De rerum natura, V, vv. 195-234

 

           1       Quod <si> iam rerum ignorem primordia quae sint,

           2       hoc tamen ex ispsis caeli rationibus ausim

           3       confirmare aliisque ex rebus reddere multis,

           4       nequaquam nobis divinitus esse paratam

           5       naturam rerum: tanta stat praedita culpa.

           6       Principio quantum caeli tegit impetus ingens,

           7       inde avidam partem montes silvaeque ferarum

           8       possedere, tenet rupes vastaeque paludes

           9       et mare quod late terrarum distinet oras.

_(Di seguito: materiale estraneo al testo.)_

(* ===== verification/Io.v ===== *)
(** * Streams, buffers, TLS and runtime settings

    [Io.v] models infra/io/stream.go on a model of [bufio.Scanner], infra/pool (buffer.go, pool.go),
    infra/security/tls.go and infra/profiling/tuning.go.  A reader is the list of what its reads
    give; the files and certificates of the TLS helpers are parameters. *)

From Stdlib Require Import Ascii.
From S2P Require Import Prelude Errors.

(** ** bufio.Scanner *)
Section Scanner.

(** What a reader has to give: its chunks, then the error of every later read. *)
Record reader := { chunks : list (list ascii); final : error }.
Definition EOF : error := ESentinel "EOF".
(** [err == io.EOF]. *)
Definition is_EOF (e : error) : bool := match e with ESentinel n => (n =? "EOF")%string | _ => false end.
Definition ErrTooLong : error := ESentinel "bufio.Scanner: token too long".
Definition ErrNoProgress : error := ESentinel "multiple Read calls return no data or error".

(** [Read] into a slice of [k] bytes. *)
Definition Read (k : nat) (r : reader) : list ascii * option error * reader :=
  match chunks r with
  | [] => ([], Some (final r), r)
  | c :: cs =>
      if length c <=? k then (c, None, {| chunks := cs; final := final r |})
      else (take k c, None, {| chunks := drop k c :: cs; final := final r |})
  end.

(** [sc_win] is [buf[start:end]]; [sc_len] is the length of the buffer. *)
Record scanner := {
  sc_r : reader;
  sc_start : nat;
  sc_win : list ascii;
  sc_len : nat;
  maxTokenSize : nat;
  sc_err : option error;
  sc_token : list ascii
}.

(** [bufio.NewScanner] followed by [Buffer] with a buffer of capacity [n] and maximum [max]. *)
Definition NewScanner (r : reader) (n max : nat) : scanner :=
  {| sc_r := r; sc_start := 0; sc_win := []; sc_len := n; maxTokenSize := max; sc_err := None;
     sc_token := [] |}.

Definition with_window (start : nat) (win : list ascii) (s : scanner) : scanner :=
  {| sc_r := sc_r s; sc_start := start; sc_win := win; sc_len := sc_len s;
     maxTokenSize := maxTokenSize s; sc_err := sc_err s; sc_token := sc_token s |}.
Definition with_token (t : list ascii) (s : scanner) : scanner :=
  {| sc_r := sc_r s; sc_start := sc_start s; sc_win := sc_win s; sc_len := sc_len s;
     maxTokenSize := maxTokenSize s; sc_err := sc_err s; sc_token := t |}.
Definition with_len (n : nat) (s : scanner) : scanner :=
  {| sc_r := sc_r s; sc_start := 0; sc_win := sc_win s; sc_len := n;
     maxTokenSize := maxTokenSize s; sc_err := sc_err s; sc_token := sc_token s |}.
Definition setErr (err : error) (s : scanner) : scanner :=
  {| sc_r := sc_r s; sc_start := sc_start s; sc_win := sc_win s; sc_len := sc_len s;
     maxTokenSize := maxTokenSize s;
     sc_err := match sc_err s with
               | None => Some err
               | Some e => if is_EOF e then Some err else Some e
               end;
     sc_token := sc_token s |}.
Definition sc_Err (s : scanner) : option error :=
  match sc_err s with Some e => if is_EOF e then None else Some e | None => None end.

Definition newline : ascii := "010"%char.
Definition is_newline (c : ascii) : bool := Ascii.eqb c newline.

(** The bytes before the first newline and those after it. *)
Fixpoint cut_line (l : list ascii) : option (list ascii * list ascii) :=
  match l with
  | [] => None
  | c :: l =>
      if is_newline c then Some ([], l)
      else match cut_line l with Some (line, rest) => Some (c :: line, rest) | None => None end
  end.

Definition dropCR (l : list ascii) : list ascii :=
  match last l with
  | Some c => if Ascii.eqb c "013" then take (length l - 1) l else l
  | None => l
  end.

(** [ScanLines]: the advance and the token. *)
Definition ScanLines (data : list ascii) (atEOF : bool) : nat * option (list ascii) :=
  match cut_line data with
  | Some (line, _) => (S (length line), Some (dropCR line))
  | None =>
      match data with
      | [] => (0, None)
      | _ => if atEOF then (length data, Some (dropCR data)) else (0, None)
      end
  end.

(** The reads of one turn: at most 101 without a byte. *)
Fixpoint fill (tries : nat) (s : scanner) : scanner :=
  let '(bs, err, r) := Read (sc_len s - (sc_start s + length (sc_win s))) (sc_r s) in
  let s := {| sc_r := r; sc_start := sc_start s; sc_win := sc_win s ++ bs; sc_len := sc_len s;
              maxTokenSize := maxTokenSize s; sc_err := sc_err s; sc_token := sc_token s |} in
  match err, bs with
  | Some err, _ => setErr err s
  | None, _ :: _ => s
  | None, [] => match tries with O => setErr ErrNoProgress s | S tries => fill tries s end
  end.

(** The window moves to the front of the buffer. *)
Definition compact (s : scanner) : scanner :=
  if bool_decide (0 < sc_start s ∧ (sc_start s + length (sc_win s) = sc_len s ∨ sc_len s / 2 < sc_start s))
  then with_window 0 (sc_win s) s else s.

(** [Scan]; [None] when the fuel does not suffice. *)
Fixpoint Scan (fuel : nat) (s : scanner) : option (bool * scanner) :=
  match fuel with
  | O => None
  | S fuel =>
      let '(advance, token) :=
        if bool_decide (sc_win s ≠ [] ∨ is_Some (sc_err s))
        then ScanLines (sc_win s) (bool_decide (is_Some (sc_err s))) else (0, None) in
      let s := with_window (sc_start s + advance) (drop advance (sc_win s)) s in
      match token with
      | Some t => Some (true, with_token t s)
      | None =>
          if bool_decide (is_Some (sc_err s)) then Some (false, with_window 0 [] s)
          else
            let s := compact s in
            if sc_start s + length (sc_win s) =? sc_len s
            then if maxTokenSize s <=? sc_len s then Some (false, setErr ErrTooLong s)
                 else Scan fuel (fill 100 (with_len (min (if sc_len s =? 0 then 4096 else sc_len s * 2) (maxTokenSize s)) s))
            else Scan fuel (fill 100 s)
      end
  end.

(** ** StreamProcess *)
Section Process.
Context {S : Type} (processLine : list ascii → S → option error * S).
(** [INSERT INTO inbox_events ... ON CONFLICT (id) DO NOTHING]: the rows affected. *)
Definition stmt_insert_inbox (id eventType : string) : statement database Z := λ k d,
  match inbox_events d !! id with
  | Some _ => Ok (0%Z, d)
  | None =>
      Ok (1%Z, set_inbox (<[id := {| i_event_type := eventType; i_processed_at := c_now k |}]>
                            (inbox_events d)) d)
  end.
Definition stmt_inbox_exists (id : string) : statement database bool := λ _ d,
  Ok (bool_decide (is_Some (inbox_events d !! id)), d).
Definition stmt_inbox_cleanup (cutoff : time) : statement database Z := λ _ d,
  let keep := filter (λ e : string * inbox_row, ¬ (i_processed_at e.2 < cutoff)%Z) (inbox_events d) in
  Ok (Z.of_nat (size (inbox_events d) - size keep), set_inbox keep d).

(** ** store.go *)

Definition store_IsProcessed (messageID : string) (w : world) : result error bool * world :=
  match Exec Pool (stmt_inbox_exists messageID) w with
  | (Err err, w) =>
      (Err (Errorf_w ("inbox store: is processed " +:+ Quote messageID +:+ ": ") err), w)
  | (Ok exists_, w) => (Ok exists_, w)
  end.

Definition store_MarkProcessed (messageID eventType : string) (w : world)
    : result error bool * world :=
  match Exec Pool (stmt_insert_inbox messageID eventType) w with
  | (Err err, w) =>
      (Err (Errorf_w ("inbox store: mark processed " +:+ Quote messageID +:+ ": ") err), w)
  | (Ok rows, w) =>
      match Ping w with
      | (Some err, w) =>
          (Err (Errorf_w ("inbox store: rows affected " +:+ Quote messageID +:+ ": ") err), w)
      | (None, w) => (Ok (bool_decide (0 < rows)%Z), w)
      end
  end.

(** [now] is the reading of the program's clock. *)
Definition store_Cleanup (now : time) (retention : Z) (w : world) : result error Z * world :=
  match Exec Pool (stmt_inbox_cleanup (now - retention)%Z) w with
  | (Err err, w) => (Err (Errorf_w "inbox store: cleanup: " err), w)
  | (Ok n, w) => match Ping w with (Some err, w) => (Err err, w) | (None, w) => (Ok n, w) end
  end.

(** ** processor.go *)

(** The statement of [Process], up to the decision to call the handler. *)
Definition Process_record (eventID eventType : string) (w : world) : result error bool * world :=
  match Exec Pool (stmt_insert_inbox eventID eventType) w with
  | (Err err, w) => (Err (Errorf_w ("inbox: record event " +:+ Quote eventID +:+ ": ") err), w)
  | (Ok rows, w) =>
      match Ping w with
      | (Some err, w) => (Err (Errorf_w ("inbox: rows affected " +:+ Quote eventID +:+ ": ") err), w)
      | (None, w) => (Ok (negb (rows =? 0)%Z), w)
      end
  end.

Definition Process {P} (evt : baseEvent P) (handler : baseEvent P → prog world (option error))
    : prog world (option error) := λ w,
  match Process_record (EventID evt) (EventType evt) w with
  | (Err err, w) => (Returns (Some err), w)
  | (Ok false, w) => (Returns None, w)
  | (Ok true, w) =>
      pbind (handler evt) (λ r,
        match r with
        | Some err =>
            pret (Some (Errorf_w ("inbox: handler error for event " +:+ Quote (EventID evt)
                                  +:+ ": ") err))
        | None => pret None
        end) w
  end.

(** ** infra/idempotency/store.go *)

(** [sql.ErrNoRows], which [Scan] returns for an empty result. *)
Definition ErrNoRows : error := ESentinel "sql: no rows in result set".

Definition stmt_get_key (key : string) : statement database CachedResponse := λ k d,
  match idempotency_keys d !! key with
  | Some row => if bool_decide (c_now k < ExpiresAt row)%Z then Ok (row, d) else Err ErrNoRows
  | None => Err ErrNoRows
  end.
Definition stmt_set_key (key : string) (resp : CachedResponse) : statement database unit := λ _ d,
  Ok ((), set_keys (<[key := resp]> (idempotency_keys d)) d).
Definition stmt_cleanup_keys : statement database unit := λ k d,
  Ok ((), set_keys (filter (λ e : string * CachedResponse, ¬ (ExpiresAt e.2 ≤ c_now k)%Z)
                      (idempotency_keys d)) d).

Definition Get (key : string) (w : world) : result error (option CachedResponse) * world :=
  match Exec Pool (stmt_get_key key) w with
  | (Err err, w) =>
      if errors_Is err ErrNoRows then (Ok None, w)
      else (Err (Errorf_w ("idempotency: get key " +:+ Quote key +:+ ": ") err), w)
  | (Ok resp, w) => (Ok (Some resp), w)
  end.
Definition Set_ (key : string) (resp : CachedResponse) (w : world) : option error * world :=
  match Exec Pool (stmt_set_key key resp) w with
  | (Err err, w) => (Some (Errorf_w ("idempotency: set key " +:+ Quote key +:+ ": ") err), w)
  | (Ok _, w) => (None, w)
  end.
Definition keys_Cleanup (w : world) : option error * world :=
  match Exec Pool stmt_cleanup_keys w with
  | (Err err, w) => (Some (Errorf_w "idempotency: cleanup: " err), w)
  | (Ok _, w) => (None, w)
  end.

(** ** The inbox store implements the interface *)

Definition recorded (w : world) : gset string := dom (inbox_events (pool w)).

Lemma insert_inbox_recorded id ty k d :
  dom (inbox_events (effect (stmt_insert_inbox id ty) k d)) = {[id]} ∪ dom (inbox_events d).
Proof.
  unfold effect, stmt_insert_inbox. destruct (inbox_events d !! id) eqn:Hid; simpl.
  - apply elem_of_dom_2 in Hid. set_solver.
  - by rewrite dom_insert_L.
Qed.

Lemma Exec_insert_recorded id ty (w : world) :
  recorded (Exec Pool (stmt_insert_inbox id ty) w).2 = recorded w
  ∨ recorded (Exec Pool (stmt_insert_inbox id ty) w).2 = {[id]} ∪ recorded w.
Proof.
  unfold recorded. destruct (Exec_Pool_cases (stmt_insert_inbox id ty) w) as [-> | ->]; [by left|].
  right. apply insert_inbox_recorded.
Qed.

Lemma Exec_insert_ok id ty (w w' : world) n :
  Exec Pool (stmt_insert_inbox id ty) w = (Ok n, w') →
  n = (if decide (id ∈ recorded w) then 0%Z else 1%Z) ∧ recorded w' = {[id]} ∪ recorded w.
Proof.
  intros [Hp [d' Hst]]%Exec_Pool_ok. unfold recorded. rewrite Hp, insert_inbox_recorded.
  split; [|done]. unfold stmt_insert_inbox in Hst.
  destruct (inbox_events (pool w) !! id) eqn:Hid; injection Hst as <- <-.
  - by rewrite decide_True by by eapply elem_of_dom_2.
  - by rewrite decide_False by by apply not_elem_of_dom.
Qed.

Lemma Ping_recorded (w : world) : recorded (Ping w).2 = recorded w.
Proof. unfold recorded. by destruct (Ping_spec w) as (-> & _). Qed.

Lemma store_IsProcessed_spec id (w : world) :
  recorded (store_IsProcessed id w).2 = recorded w
  ∧ ∀ b, (store_IsProcessed id w).1 = Ok b → b = bool_decide (id ∈ recorded w).
Proof.
  unfold store_IsProcessed.
  destruct (Exec Pool (stmt_inbox_exists id) w) as [[b|err] w'] eqn:Hex.
  - apply Exec_Pool_ok in Hex as [Hp [d' Hst]]. injection Hst as <- <-. unfold recorded.
    simpl. rewrite Hp. split; [done|]. intros b' [= <-]. apply bool_decide_ext. by rewrite elem_of_dom.
  - split; [|done]. pose proof (Exec_Pool_cases (stmt_inbox_exists id) w) as Hor.
    rewrite Hex in Hor. unfold recorded. simpl in *. by destruct Hor as [-> | ->].
Qed.

Lemma store_MarkProcessed_spec id ty (w : world) :
  (recorded (store_MarkProcessed id ty w).2 = recorded w
   ∨ recorded (store_MarkProcessed id ty w).2 = {[id]} ∪ recorded w)
  ∧ ∀ b, (store_MarkProcessed id ty w).1 = Ok b →
      b = bool_decide (id ∉ recorded w)
      ∧ recorded (store_MarkProcessed id ty w).2 = {[id]} ∪ recorded w.
Proof.
  unfold store_MarkProcessed. pose proof (Exec_insert_recorded id ty w) as Hor.
  destruct (Exec Pool (stmt_insert_inbox id ty) w) as [[n|err] w'] eqn:Hex; [|done].
  apply Exec_insert_ok in Hex as [-> Hrec]. pose proof (Ping_recorded w') as Hping.
  destruct (Ping w') as [[err|] w2]; simpl in *; rewrite Hping; [done|].
  split; [done|]. intros b [= <-]. split; [|done].
  destruct (decide (id ∈ recorded w)) as [Hin|Hin];
    [by rewrite (bool_decide_eq_false_2 (id ∉ recorded w)) by (intros Hn; by apply Hn)
    | by rewrite (bool_decide_eq_true_2 (id ∉ recorded w))].
Qed.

           10    Inde duas porro prope partis fervidus ardor

           11    assiduusque geli casus mortalibus aufert.

           12    Quod superest arvi, tamen id natura sua vi

           13    sentibus obtucat, ni vis humana resistat

           14    vitai causa valido consueta bidenti

           15    ingemere et terram pressis proscindere aratris.

           16    Si non fecundas vertentes vomere glebas

           17    terraique solum subigentes cimus et ortus,

           18    sponte sua nequeant liquidas exsistere in auras;

           19    et tamen interdum magno quaesita labore

           20    cum iam per terras frondent atque omnia florent,

           21    aut nimiis torret fervoribus aetherius sol

           22    aut subiti premunt imbres gelidaeque pruinae,

           23    flabraque ventorum violento turbine vexant.

           24    Praeterea genus horriferum natura ferarum

           25    humanae genti infestum terraque marique

           26    cur alit atque auget? Cur anni tempora morbos

           27    apportant? Quare mors immatura vagatur?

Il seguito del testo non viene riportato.